In the late 1800s thousands of immigrants came to New York to pursue the American dream. Many landed up working in sweat shops under horrendous conditions. This is an excerpt from a book about one of these dreamers. At an early age this man left Warsaw on foot and penniless. In 1898, he emigrated to the United States, but fearing refusal of entry, he got off the boat in Nova Scotia, Canada, before moving on to New York in January 1899. With a thick Polish accent, he was barely able to be understood. He found work as a glove cutter in upstate Gloversville, New York, which was the center of the bustling glove business in America.
The biography continues
After five years, Goldfish had “taxed” the glove business. He figured that of the thousands in the industry, only the six or seven major producers were taking big money out of it. A dozen successful smaller producers, the independents, were making a little less. Everyone else took home small change. Everyone except those drummers (traveling salesmen) who sat with their feet up on the windowsills of the Kingsborough Hotel. They worked on commission, and the sky seemed to be their limit. Goldfish realized that he had travelled as far as he could within the factory walls of the Elite Glove Company. If he wanted to get anywhere in the business, it would not be by moving up in Gloversville. He would have to move out into the world.
In 1904, Sam Goldfish went to Ralph Moses and announced his desire to be a glove salesman. The request was so brash, it took Moses a moment to compose himself and say no. “I know gloves inside out” Goldfish argued. “I’ve made them. I can sell them. I don’t want any money except enough to travel from town to town. I’ll go on streetcars instead of trains and I’ll stay at YMCAs instead of hotels”. Moses was not interested until Goldfish said, “Give me the company’s toughest territory where it has never sold gloves before.”
Moses gave him a list of small New England towns, starting with Pittsfield, Massachusetts. “The leading store there has never carried our goods,” he explained. “If you can sell them you can sell anyone, and I’ll make you a regular salesman.”
The next week, Goldfish rode interurban trolleys forty miles to Albany and another forty miles due east, across the state line into the little city of Pittsfield , in the Berkshires. When he arrived at the target store, a secretary informed him that the buyer was out. Goldfish returned the next day and received the same message. Goldfish returned a third day, and the buyer finally met with him. He explained that he had done business with another firm for twenty years and that the Elite representative was wasting his time. “Maybe I am,”Goldfish told him,” but I intend to sit here until you look at my gloves. You don’t have to buy them, but you shouldn’t turn me down without seeing what I’ve got to sell. You may be missing a bargain”. Inside the office, Goldfish opened his sample case.

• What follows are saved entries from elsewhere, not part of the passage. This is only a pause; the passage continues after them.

Lemma StronglySorted_snoc {A : Type} (R : A -> A -> Prop) (a : A) :
  forall l, StronglySorted R l -> Forall (fun b => R b a) l ->
            StronglySorted R (l ++ [a]).
Proof.
  induction l as [|b l IH]; simpl; intros Hs Ha.
  - repeat constructor.
  - inversion Hs as [|x xs Hs' Hb]; subst.
    inversion Ha as [|x xs Hba Ha']; subst.
    constructor; [now apply IH|].
    apply Forall_app. split; [exact Hb | now repeat constructor].
Qed.

Lemma flush_ids_ascend (pending : list NewArticle) :
  forall rows rows',
    flush rows pending = Ok rows' -> ids_ascend rows -> ids_ascend rows'.
Proof.
  induction pending as [|n rest IH]; simpl; intros rows rows' H Hasc.
  - now injection H as <-.
  - destruct (insert_row rows n) as [r1|] eqn:E; simpl in H; [|discriminate].
    apply insert_row_inv in E. destruct E as [_ ->].
    apply (IH _ _ H). apply StronglySorted_snoc; [exact Hasc|].
    apply next_id_above.
Qed.

Lemma run_passes_ids_ascend
      (amsterdam_utcoffset : Z -> Z) (mktime : struct_time -> option Z)
      (strptime : str -> str -> option (Z * Z))
      (feedparser_parse : str -> list Entry) (ws : list world) :
  forall db,
    ids_ascend db ->
    ids_ascend (run_passes amsterdam_utcoffset mktime strptime
                           feedparser_parse ws db).
Proof.
  assert (Hentry : forall w s e s',
             process_entry amsterdam_utcoffset mktime strptime w s e = Ok s' ->
             ids_ascend (rows s) -> ids_ascend (rows s')).
  { intros w s e s'. unfold process_entry, query_first_by_link.
    destruct (e_link e) as [l|]; simpl; [|discriminate].
    destruct (flush (rows s) (pending s)) as [r|] eqn:F; simpl; [|discriminate].
    intros H Hasc. apply (flush_ids_ascend _ _ _ F) in Hasc.
    destruct (find (link_is l) r).
    - now injection H as <-.
    - destruct (published_dt _ _ _ e _); simpl in H; [|discriminate].
      destruct (e_title e); simpl in H; [|discriminate].
      now injection H as <-. }
  assert (Hfeed : forall w s u s',
             process_feed amsterdam_utcoffset mktime strptime feedparser_parse
                          w s u = Ok s' ->
             ids_ascend (rows s) -> ids_ascend (rows s')).
  { intros w s u s'. rewrite process_feed_fold.
    destruct (get_feed feedparser_parse w u) as [es|]; simpl; [|discriminate].
    apply (foldM_preserves
             (process_entry amsterdam_utcoffset mktime strptime w)
             (fun a b => ids_ascend (rows a) -> ids_ascend (rows b)));
      eauto. }
  induction ws as [|w ws IH]; simpl; intros db Hasc; [exact Hasc|].
  apply IH.
  destruct (update_feed _ _ _ _ w db) as [c|] eqn:H; simpl; [|exact Hasc].
  unfold update_feed in H.
  destruct (foldM _ _ RSS_FEEDS) as [s|] eqn:F; simpl in H; [|discriminate].
  destruct (flush (rows s) (pending s)) as [r|] eqn:E; simpl in H;
    [|discriminate].
  injection H as <-. simpl.
  apply (flush_ids_ascend _ _ _ E).
  apply (foldM_preserves
           (process_feed amsterdam_utcoffset mktime strptime feedparser_parse w)
           (fun a b => ids_ascend (rows a) -> ids_ascend (rows b)))
    in F; eauto.
Qed.

(** ** Search *)

Local Open Scope N_scope.



















Local Close Scope N_scope.




(** ** A query parameter of white space *)

Lemma lstrip_spaces (s : str) : forallb is_space s = true -> lstrip s = [].
Proof.
  induction s as [|c s IH]; simpl; [reflexivity|].
  intros H. apply andb_true_iff in H. destruct H as [Hc Hs].
  rewrite Hc. now apply IH.
Qed.

Lemma strip_spaces (s : str) : forallb is_space s = true -> strip s = [].
Proof.
  intros H. unfold strip. now rewrite (lstrip_spaces s H).
Qed.

(** C10.  Without [q], or with a [q] of nothing but white space, the
    route answers as for a request without a search term: with the ten
    most recent articles, none filtered out. *)
Theorem blank_query_is_no_query (strftime : datetime -> str -> str)
        (q : option str) (rows : list Article) :
  forallb is_space (args_get_q q) = true ->
  rss_articles q rows = recent 10 rows /\
  rss_feed strftime q rows = rss_feed strftime None rows.
Proof.
  intros H.
  assert (E : rss_articles q rows = recent 10 rows).
  { unfold rss_articles. now rewrite (strip_spaces _ H). }
  split; [exact E|]. unfold rss_feed. now rewrite E.
Qed.

(** [q] is a blank, a tab and a no-break space; the table holds two
    articles that do not contain them. *)
Lemma blank_query_is_no_query_witness :
  let rows := [mkArticle 1 (lit "Storm") (lit "http://x/1")
                         (Some (mkDatetime 50 None)) (Some []);
               mkArticle 2 (lit "Rain") (lit "http://x/2")
                         (Some (mkDatetime 60 None)) None] in
  let q := Some [32%N; 9%N; 160%N] in
  rss_articles q rows = recent 10 rows /\
  rss_feed Example.strftime q rows = rss_feed Example.strftime None rows.
Proof.
  intros rows q.
  apply (blank_query_is_no_query Example.strftime q rows).
  reflexivity.
Defined.

(** ** The syndication document *)































(** C9 at a table with an article titled [R & D], asked for without a
    term: the route writes the title as it is stored, and the body is
    not a well-formed document.  The same happens with a summary that
    holds the end mark of a CDATA section. *)
Theorem syndication_document_not_well_formed :
  let a := mkArticle 1 (lit "R & D") (lit "http://x/1")
                     (Some (mkDatetime 50 None)) (Some (lit "text")) in
  let b := mkArticle 1 (lit "Brackets") (lit "http://x/2")
                     (Some (mkDatetime 50 None)) (Some (lit "a ]]> b")) in
  rss_feed_checked Example.strftime None [a]
  = Ok (rss_feed Example.strftime None [a]) /\
  well_formed (body (rss_feed Example.strftime None [a])) = false /\
  rss_feed_checked Example.strftime None [b]
  = Ok (rss_feed Example.strftime None [b]) /\
  well_formed (body (rss_feed Example.strftime None [b])) = false.
Proof. intros a b. repeat split; vm_compute; reflexivity. Qed.

(** * Further properties of the pass *)


(** an invariant kept by the steps that return is kept by the fold, and
    an exception of the fold is an exception of a step taken inside it *)
Lemma foldM_invariant {A B : Type} (f : A -> B -> result A)
      (I : A -> Prop) :
  (forall a b a', I a -> f a b = Ok a' -> I a') ->
  forall l a a', I a -> foldM f a l = Ok a' -> I a'.
Proof.
  intros Hstep l. induction l as [|b l IH]; simpl; intros a a' Ha H.
  - now injection H as <-.
  - destruct (f a b) as [a1|] eqn:E; simpl in H; [|discriminate].
    eapply IH; [|exact H]. eapply Hstep; eassumption.
Qed.

Lemma foldM_raise_inv {A B : Type} (f : A -> B -> result A)
      (I : A -> Prop) (P : B -> exn -> Prop) :
  (forall a b a', I a -> f a b = Ok a' -> I a') ->
  (forall a b e, I a -> f a b = Raise e -> P b e) ->
  forall l a e, I a -> foldM f a l = Raise e -> exists b, In b l /\ P b e.
Proof.
  intros Hstep Hraise l.
  induction l as [|b l IH]; simpl; intros a e Ha H; [discriminate|].
  destruct (f a b) as [a1|e1] eqn:E; simpl in H.
  - destruct (IH a1 e (Hstep _ _ _ Ha E) H) as (b' & Hin & Hp).
    exists b'. auto.
  - injection H as <-. exists b. split; [now left | eauto].
Qed.

Section PassFacts.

“Is this the way they will look when they are delivered, or is this just a special?” the buyer asked. Goldfish explained every detail of the gloves’ construction and said that if the man did not like what he received, he could send them back. The buyer began by ordering six pairs of ladies elbow-length gloves (which sold for twenty-four dollars a dozen). Goldfish left the store with orders for another three hundred dollars worth of merchandise.
Several years later Sam Goldfish changed his name to Sam Goldwyn, an original founder of the Hollywood movie business, and one of the most powerful entertainment tycoons in the world.